Erol Evcil, Bursa’da sigortacılık yapıyor, sonra iplik ticaretine başlıyor, Alaattin Çakıcı’nın aracılığıyla kısa müddette trilyonlarca lira kazanıyor. Alaattin Çakıcı ona nasıl bir yol açıyor ki bu kadar güçlü olabiliyor?
Evcil’e kredi konusunda verilen siyasi takviye kelam konusu. Evcil kısa periyotta gerçekten sayılı zenginler ortasına giriyor. Ayrıyeten Evcil’in zeytin işine girmesinin ardında Alaattin Çakıcı’nın olduğunun bilinmesi işlerin devlette daha kolay yürümesini sağlıyor. Malki cinayetinde de nakdî çabalar, yeni gelir kapılarının açılmasıyla ilgili birtakım olaylar olduğu ortaya çıkıyor. Bunların ardında daima politikler oluyor. Bakıyorsunuz Erol Evcil bürokraside birtakım bireylerin muhakkak noktalara gelmesini rahatlıkla bakanlarla, hatta başbakanla görüşebilen bir isim haline geliyor. Başbakanla ya da bakanlarla rahatlıkla görüşen, ardında bir “baba” dayanağı bulunan şahısların de devletle işleri daha kolay yürüyor, kapılar onlar için daha rahat açılıyor. Bu türlü bir durumda Erol Evcil’in büyümemesi kelam konusu olmaz esasen. Bir banka alımı için ortada dönen sayılar küçük şeyler değildir.

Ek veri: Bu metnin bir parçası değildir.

(** Modelled from the spec: [validateBlocks] is declared outside the files
    at hand. The checks collection is a sequence of mappings from labels
    to blocks. A nil collection, a collection of another shape and an
    element that is not a mapping are violations; the validator runs once,
    on the labeled blocks of the whole collection, so that the required
    number of labeled blocks is counted over the collection. *)
Definition validateBlocks (i : value) (path : string) (v : validator)
  : option error :=
  match i with
  | VNil => Some (Errorf (path +:+ " is nil"))
  | VList l =>
      let result :=
        fold_left appendIfErr
          (imap (fun n elem =>
                   match elem with
                   | VMap _ => None
                   | _ =>
                       Some (Errorf (path +:+ "[" +:+ fmt_d (Z.of_nat n)
                                       +:+ "] must be a mapping"))
                   end) l)
          None in
      let blocks :=
        fold_left (fun acc elem =>
                     match elem with
                     | VMap elemMap => rangeAssign id elemMap acc
                     | _ => acc
                     end) l (∅ : gmap string value) in
      ErrorOrNil (appendIfErr result (v blocks path))
  | _ => Some (Errorf (path +:+ " must be a sequence of mappings"))
  end.

(** Modelled from the spec: [validateLabeledBlocks] is declared outside
    the files at hand. The number of labeled blocks must lie within the
    optional bounds; every labeled entry must be a block (a sequence of
    exactly one mapping), on which the validator runs. *)
Definition validateLabeledBlocks (i : gmap string value) (path : string)
    (min max : option Z) (v : validator) : option error :=
  let result : multierror := None in
  let result :=
    match min with
    | Some n =>
        if Z.of_nat (size i) <? n
        then Append result
               (Errorf (path +:+ " expects at least " +:+ fmt_d n +:+ " blocks"))
        else result
    | None => result
    end in
  let result :=
    match max with
    | Some n =>
        if Z.of_nat (size i) >? n
        then Append result
               (Errorf (path +:+ " expects at most " +:+ fmt_d n +:+ " blocks"))
        else result
    | None => result
    end in
  ErrorOrNil
    (fold_left appendIfErr
       (List.map (fun kv : string * value =>
               let labelPath := path +:+ "." +:+ fst kv in
               match parseBlock (snd kv) with
               | Some c => v c labelPath
               | None => Some (Errorf (labelPath +:+ " must be a block"))
               end) (map_to_list i))
       result).

(** The validator with the modelled block validators plugged in. *)
Definition validate (policy : ScalingPolicy) : option error :=
  validateHorizontalPolicy validateBlocks validateLabeledBlocks policy.

End nomad.

(** ** Package agent: evaluation of one check *)

Module agent.
Import policy strategy.

Inductive PluginType : Type :=
| PluginTypeAPM
| PluginTypeStrategy
| PluginTypeTarget.

Definition nil_deref_panic : string :=
  "runtime error: invalid memory address or nil pointer dereference".
Definition conversion_panic : string := "interface conversion".

Section Agent.
(** The metric is a [float64] that the agent only carries from the APM
    to the strategy; its type is left abstract. *)
Context {float64 : Type}.

(** The plugin interfaces and their request and response types are
    declared outside the files at hand. A call yields its error ([inl])
    or its value ([inr]). *)

(** Modelled from the spec: the declaration of the target's status, a
    count and a readiness flag. *)
Record Status : Type := mkStatus {
  Status_Count : Z;
  Status_Ready : bool
}.

(** Modelled from the spec: the declaration of the strategy's request:
    policy ID, current count, metric and strategy configuration. *)
Record RunRequest : Type := mkRunRequest {
  RunRequest_PolicyID : string;
  RunRequest_Count : Z;
  RunRequest_Metric : float64;
  RunRequest_Config : gomap string
}.

(** Modelled from the spec: the declaration of the strategy's result, a
    list of actions. *)
Record RunResponse : Type := mkRunResponse {
  Actions : list Action
}.

(** Modelled from the spec: the Target interface, [Status(config)] and
    [Scale(action, config)]. *)
Record TargetPlugin : Type := mkTargetPlugin {
  target_Status : gomap string -> error + Status;
  target_Scale : Action -> gomap string -> option error
}.

(** Modelled from the spec: the APM interface, [Query(query)]. *)
Record APMPlugin : Type := mkAPMPlugin {
  apm_Query : string -> error + float64
}.

(** Modelled from the spec: the Strategy interface, [Run(request)]. *)
Record StrategyPlugin : Type := mkStrategyPlugin {
  strategy_Run : RunRequest -> error + RunResponse
}.

(** The dynamic type of a dispensed instance's [Plugin()]. *)
Inductive Plugin : Type :=
| IsTarget (t : TargetPlugin)
| IsAPM (a : APMPlugin)
| IsStrategy (s : StrategyPlugin).

(** Modelled from the spec: the plugin host, [Dispense(name, kind)]. *)
Record PluginManager : Type := mkPluginManager {
  Dispense : string -> PluginType -> error + Plugin
}.

(** Modelled from the spec: the declaration of an evaluation event, which
    carries the policy by pointer. *)
Record Evaluation : Type := mkEvaluation {
  Evaluation_Policy : option Policy
}.

(** The calls the agent makes on its collaborators, in order. Log
    lines are not recorded. *)
Inductive event : Type :=
| EvDispense (name : string) (kind : PluginType)
| EvStatus (config : gomap string)
| EvQuery (query : string)
| EvRun (req : RunRequest)
| EvScale (action : Action) (config : gomap string)
| EvEnforceCooldown (id : string) (cooldown : Z).

(** A computation of the agent: the calls made, and its outcome. *)
Definition M (A : Type) : Type := (list event * result A)%type.

Definition ret {A : Type} (a : A) : M A := ([], Ok a).

Definition panic {A : Type} (msg : string) : M A := ([], Panic msg).

Definition bind {A B : Type} (m : M A) (k : A -> M B) : M B :=
  match m with
  | (t, Ok a) => let '(t', r) := k a in ((t ++ t')%list, r)
  | (t, Panic msg) => (t, Panic msg)
  end.

Definition call {A : Type} (e : event) (a : A) : M A := ([e], Ok a).

Notation "x <- c1 ;; c2" := (bind c1 (fun x => c2))
  (at level 100, c1 at next level, right associativity).

Definition belowLimitReason (count min : Z) : string :=
  "current count (" +:+ fmt_d count +:+ ") below limit (" +:+ fmt_d min
    +:+ ")".

Definition aboveLimitReason (count max : Z) : string :=
  "current count (" +:+ fmt_d count +:+ ") above limit (" +:+ fmt_d max
    +:+ ")".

“Bahçeli'ye, Çakıcı'nın 8 ay ömrü kaldı haberi gitti”
Peki, MHP başkanı Devlet Bahçeli’nin Alaattin Çakıcı konusundaki hassasiyetinin sebebi nedir?
Öncelikle Çakıcı’nın hastanede olduğu periyotta aldığı bir rapor son derece kıymetliydi. “Kendisinin 8’i ölümcül, 16 hastalığı vardır. Allah bilir ancak 8 ay ömrü kaldığı görülmektedir…” Devletin sıhhat raporunda bu türlü bir cümle var. Bu bilgi Devlet Bahçeli’ye de ulaşıyor. Bu kişinin bir an evvel tahliye edilmesi, orada hayatını kaybetmemesi isteniyor. Alışılmış Alaattin Çakıcı’nın babası MHP’lidir. Solcular tarafından öldürülmüştür. Alaattin Çakıcı o devir ülkücü hareketin içinde olmaya başlamıştır. Münasebetiyle geçmişte Devlet Beyefendi ile alakası olan bir isim. MHP içinde şu anda misyon alan kimi bireyler zati geçmişte Alaattin Çakıcı ile cezaevinde birlikte yattığı ülkücü arkadaşlarıdır. Bu ilgi, ülkücülükten kaynaklanan bir bağlantı olarak görülmeli diye düşünüyorum.